What happens if a politician does not get their desired position in the political party that they’re paying allegiance to? Either an exodus or desertion takes place as retaliation. This is what we commonly find: politicians after being overlooked, in anger, act without openly practising the wrong way of violence. I would say that it could be termed as a baffling form of Satyagrah, widely known as part of Gandhian philosophy. It is also like attaining moksha in the political domain, as the politician or a group of politicians defecting can turn out to be quite a ‘holy cow’ in the very party they choose to join. The quick benefit of this opportunistic stand helps the politician secure a ticket to contest the election. It is a kind of a deal or a secret, but not an open pact, before the electoral battle. When the politicians sense big problems in their political life, they apply this means to overcome the apparent obstacles.
If we are not respecting this factual trend in politics, we must have been concealing a very real aspect of the practice. One may say that it is limited to those political parties which fall far away from the centre of power but this is not always true.
These kinds of events makes us see all those experienced narratives that we get to know from our leader’s attitudes. It is, of course, related to a singular purpose of enjoying the benefits of power. It is nowhere a poetic idea. Along this way, our politicians tend to become selective, thereby choosing swiftly what appeals to their desired expectations.
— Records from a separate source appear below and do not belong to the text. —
(* ===== verification/Common.v ===== *)
(** * Conversions and helpers shared by the firmware (common.cpp, common.h)

    Number-to-string and string-to-number conversions over explicit byte
    buffers, range clamping, the interruptible delay and case folding. A
    function that writes through a pointer takes and returns the whole array;
    [None] is an access outside it or a conversion with no defined result. *)

From S2P Require Import Prelude Float32.
#[local] Open Scope fw_scope.

(** ** Definitions *)

(** [sizeof("18446744073709551615") + sizeof('-')] and
    [sizeof("4294967296") + sizeof('-') + sizeof('.') + NUMBER_OF_DECIMAL_PLACES]. *)
Definition NUMBER_OF_DECIMAL_PLACES : Z := 4.
Definition INT_BUFFER_SIZE : Z := 21 + 1.
Definition FLOAT_BUFFER_SIZE : Z := 11 + 1 + 1 + NUMBER_OF_DECIMAL_PLACES.
Definition FLT_DIG : Z := 6.

(** [isdigit] of <ctype.h>. *)
Definition isdigit (c : Z) : bool := (48 <=? c) && (c <=? 57).

(** The [do ... while(value)] loop of [ulltoa]. *)
Fixpoint ulltoa_loop (fuel : nat) (value i : Z) (buffer : list Z) : option (list Z * Z) :=
  match fuel with
  | O => None
  | S fuel =>
      let i := u8 (i - 1) in
      buffer ← store buffer i (value mod 10 + 48);
      let value := value / 10 in
      if value =? 0 then Some (buffer, i) else ulltoa_loop fuel value i buffer
  end.

Definition ulltoa (value : Z) (buffer : list Z) : option (list Z) :=
  let i := u8 (INT_BUFFER_SIZE - 1 - 1) in
  buffer ← store buffer i 0;
  '(buffer, i) ← ulltoa_loop 20 value i buffer;
  memmove buffer 0 i (INT_BUFFER_SIZE - i - 1).

Definition lltoa (value : Z) (buffer : list Z) : option (list Z) :=
  if value <? 0 then
    buffer ← store buffer 0 45;
    product ← mul_s64 value (-1);
    rest ← ulltoa (u64 product) (drop 1 buffer);
    Some (take 1 buffer ++ rest)
  else ulltoa (u64 value) buffer.

(** The integer digits and the decimals of [ftoa]. *)
Fixpoint ftoa_digits (fuel : nat) (temp i : Z) (buffer : list Z) : option (list Z * Z) :=
  match fuel with
  | O => None
  | S fuel =>
      let i := u8 (i - 1) in
      buffer ← store buffer i (temp mod 10 + 48);
      let temp := temp / 10 in
      if temp =? 0 then Some (buffer, i) else ftoa_digits fuel temp i buffer
  end.

Fixpoint ftoa_decimals (k : nat) (temp j : Z) (buffer : list Z) : option (list Z) :=
  match k with
  | O => Some buffer
  | S k' =>
      buffer ← store buffer (j + Z.of_nat k) (temp mod 10 + 48);
      ftoa_decimals k' (temp / 10) j buffer
  end.

Definition ftoa (value : f32) (buffer : list Z) : option (list Z) :=
  let i := FLOAT_BUFFER_SIZE - 1 in
  let negative := flt value f_zero in
  buffer ← store buffer i 0;
  let i := i - (1 + NUMBER_OF_DECIMAL_PLACES) in
  buffer ← store buffer i 46;
  let j := i in
  let value := fabs value in
  temp ← f_to_u32 value;
  let value := value ⊖ f_of_Z temp in
  '(buffer, i) ← ftoa_digits 10 temp i buffer;
  temp ← f_to_u32 (value ⊗ f_of_Z 10000);
  buffer ← ftoa_decimals 4 temp j buffer;
  '(buffer, i) ← (if negative
                  then let i := u8 (i - 1) in buffer ← store buffer i 45; Some (buffer, i)
                  else Some (buffer, i));
  memmove buffer 0 i (FLOAT_BUFFER_SIZE - i).

(** The digit loop of [strtoull]: the value and the number of digits read. *)
Fixpoint strtoull_loop (nptr : list Z) (value : Z) (n : nat) : Z * nat :=
  match nptr with
  | c :: t =>
      if isdigit c then strtoull_loop t (u64 (u64 (value * 10) + (c - 48))) (S n) else (value, n)
  | [] => (value, n)
  end.

(** [strtoull(nptr, &end)]: the value and [end - nptr]. *)
Definition strtoull (nptr : list Z) : Z * nat :=
  let skip := if (deref nptr =? 43) && isdigit (deref1 nptr) then 1%nat else 0%nat in
  strtoull_loop (drop skip nptr) 0 skip.

(** [strtoll(nptr, &end)]: the value and [end - nptr]. *)
Definition strtoll (nptr : list Z) : Z * nat :=
  if (deref nptr =? 45) && isdigit (deref1 nptr) then
    let '(v, n) := strtoull (drop 1 nptr) in (s64 (u64 (v * -1)), S n)
  else
    let '(v, n) := strtoull nptr in (s64 v, n).
(** The loop on rendered words stores each of them. *)
Lemma parse_loop_render ws pre rest g fuel :
  Forall (fun w => word_ok w = true) ws -> List.NoDup (map word_index ws) ->
  Forall (fun w => Z.testbit (commandParameters g) (Z.of_nat (word_index w)) = false) ws ->
  len pre + len (render ws) < 256 -> stops_number rest -> (2 * length ws < fuel)%nat ->
  parse_loop fuel (pre ++ render ws ++ rest) (len pre + len (render ws)) (len pre) g
  = Some (fold_left put_word ws g).
Proof.
  revert pre g fuel; induction ws as [|w ws IH]; intros pre g fuel Hok Hnd Hb Hl Hr Hf.
  { destruct fuel; [lia|]. cbn [parse_loop render length]. rewrite Z.add_0_r, Z.ltb_irrefl. reflexivity. }
  inversion Hok as [|? ? Hw Hok']; subst. inversion Hb as [|? ? Hbw Hb']; subst.
  cbn [map] in Hnd. apply List.NoDup_cons_iff in Hnd. destruct Hnd as [Hn Hnd].
  cbn [length] in Hf. destruct fuel as [|[|fuel]]; [lia|lia|].
  destruct ws as [|w2 ws].
  - cbn [render fold_left] in *. cbn [length] in Hl |- *.
    cbn [parse_loop]. destruct (Z.ltb_spec (len pre) (len pre + Z.of_nat (S (length (snd w))))); [|lia].
    cbn [app]. rewrite parse_step_word by (assumption || lia).
    destruct (Z.ltb_spec (len pre + 1 + len (snd w)) (len pre + Z.of_nat (S (length (snd w))))); [lia|].
    reflexivity.
  - assert (render (w :: w2 :: ws) = fst w :: snd w ++ 32 :: render (w2 :: ws)) as Er by reflexivity.
    rewrite Er in *. cbn [length] in Hl. rewrite length_app in Hl. cbn [length] in Hl.
    set (R := render (w2 :: ws)) in *.
    replace (pre ++ (fst w :: snd w ++ 32 :: R) ++ rest) with (pre ++ fst w :: snd w ++ 32 :: R ++ rest)
      by (cbn [app]; rewrite <- app_assoc; reflexivity).
    replace (len pre + len (fst w :: snd w ++ 32 :: R)) with (len (pre ++ fst w :: snd w ++ [32]) + len R)
      by (rewrite !length_app; cbn [length]; rewrite !length_app; cbn [length]; lia).
    rewrite parse_loop_word;
      [|assumption|lia|assumption|rewrite !length_app; cbn [length]; rewrite !length_app; cbn [length]; lia].
    change (fold_left put_word (w :: w2 :: ws) g) with (fold_left put_word (w2 :: ws) (put_word g w)).
    apply IH; [assumption|assumption| | |assumption|cbn [length] in *; lia].
    + apply Forall_forall. intros w' Hw'. rewrite put_word_params by assumption.
      rewrite testbit_lor_bit by lia. apply orb_false_iff. split.
      * rewrite Forall_forall in Hb'. apply Hb'. assumption.
      * apply Z.eqb_neq. intros E. apply Hn. apply in_map_iff.
        exists w'. split; [lia|assumption].
    + rewrite !length_app; cbn [length]; rewrite !length_app; cbn [length]. lia.
Qed.
(** A data phase with a payload of [size] bytes in [b], for a host that asks for
    [want] bytes, of which [t] were given to the hardware; [prev] is the count of
    earlier payloads and [short] says whether the last packet was short. *)
Record in_phase (b : Buf) (size want prev t : Z) (short : bool) (u : Udd) : Prop := {
  phase_state : udd_ep_control_state u = UDD_EPCTRL_DATA_IN;
  phase_payload : payload (udd_g_ctrlreq u) = b;
  phase_size : payload_size (udd_g_ctrlreq u) = size;
  phase_want : wLength (req (udd_g_ctrlreq u)) = want;
  phase_over : over_under_run (udd_g_ctrlreq u) = false;
  phase_nb : udd_ctrl_payload_nb_trans u = t;
  phase_prev : udd_ctrl_prev_payload_nb_trans u = prev;
  phase_short : udd_in_shortpacket u = short;
  phase_eps : (2 <= length (ep_ctrl u))%nat
}.

(** The packet that the IN entry is programmed with. *)
Definition in_packet (u : Udd) : option (Buf * Z * Z) :=
  e ← ep0_in u; if STATUS e BUSNACK0 then None else Some (DATAPTR e, CNT e).

Lemma ctrl_in_packet_spec n u b size want prev t short :
  in_phase b size want prev t short u -> 0 <= n -> 0 <= t -> t + n < 65536 ->
  let nb := Z.min n 64 in
  exists u', ctrl_in_packet n u = Some (u', tt) /\
    in_phase b size want prev (t + nb) (n <? 64) u' /\ in_packet u' = Some (b, t, nb).
Proof.
  intros [] Hn H0 Ht nb. unfold ctrl_in_packet, USB_DEVICE_EP_CTRL_SIZE.
  rewrite Z.geb_leb, <- Z.ltb_antisym.
  assert ((if n <? 64 then n else 64) = nb) as -> by (unfold nb; destruct (Z.ltb_spec n 64); lia).
  destruct u as [eps jobs fn ad att mi be fl ff me cr cs pv nbt sp]. cbn in *. subst.
  destruct eps as [|e0 [|e1 eps]]; [cbn in *; lia|cbn in *; lia|].
  eexists. split; [reflexivity|]. split; [|reflexivity].
  constructor; cbn; try reflexivity; try assumption; try lia. apply u16_id. unfold nb. lia.
Qed.

Section InPhase.
Context {A : Type} (run_callback : Callback -> M (Udd * A) unit) (run_over_under : M (Udd * A) bool).
Let in_sent := udd_ctrl_in_sent run_callback run_over_under.

(** The packets of a data phase: each is sent by the hardware and reported to
    the driver, until the driver waits for the status packet. *)
Fixpoint in_packets (fuel : nat) : M (Udd * A) (list (Buf * Z * Z)) :=
  match fuel with
  | O => fun _ => None
  | S fuel =>
      st ← gets (fun s => udd_ep_control_state (fst s));
      if bool_decide (st = UDD_EPCTRL_HANDSHAKE_WAIT_OUT_ZLP) then mret []
      else
        u ← gets fst;
        p ← of_option (in_packet u);
        _ ← in_sent;
        rest ← in_packets fuel;
        mret (p :: rest)
  end.

(** The driver's reaction to a sent packet. *)
Lemma in_sent_next b size want prev t short u a :
  in_phase b size want prev t short u -> 0 <= t < size -> size < 65536 ->
  exists u', in_sent (u, a) = Some ((u', a), tt) /\
    in_phase b size want prev (t + Z.min (size - t) 64) (size - t <? 64) u' /\
    in_packet u' = Some (b, t, Z.min (size - t) 64).
Proof.
  intros H Ht Hs. destruct (ctrl_in_packet_spec (size - t) u b size want prev t short H ltac:(lia) ltac:(lia) ltac:(lia))
    as (u' & E & Hp & Hk). exists u'. split; [|split; assumption].
  unfold in_sent, udd_ctrl_in_sent. run. destruct H. rewrite phase_state0, phase_size0, phase_nb0.
  rewrite bool_decide_eq_false_2 by discriminate.
  rewrite u16_id by lia. destruct (Z.eqb_spec (size - t) 0); [lia|]. run. rewrite E. reflexivity.
Qed.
In light of this, they seem to be changing parties as we learned through a news report that even as the mass exodus from the Congress party is on, now, it appears that the trend may reverse in the days to come. More than two dozen senior BJP and Shiv Sena leaders have expressed their desire to join the grand old party. In Mumbai, ex-state Congress chief Manikrao Takhre confirmed it adding that “it can be too early to elaborate but I can say they have approached us.”
These leaders are hoping to get a ticket for assembly elections in the state if they join another party. Their entry solely depends on the green signal from the high command. When the Congress and the NCP have entered into an electoral alliance, it is obvious they have to sacrifice seats from their share of 125 each. Though the parties claim to select candidates on their elective merit, it can be said that new entrants are also treated in a didactic manner.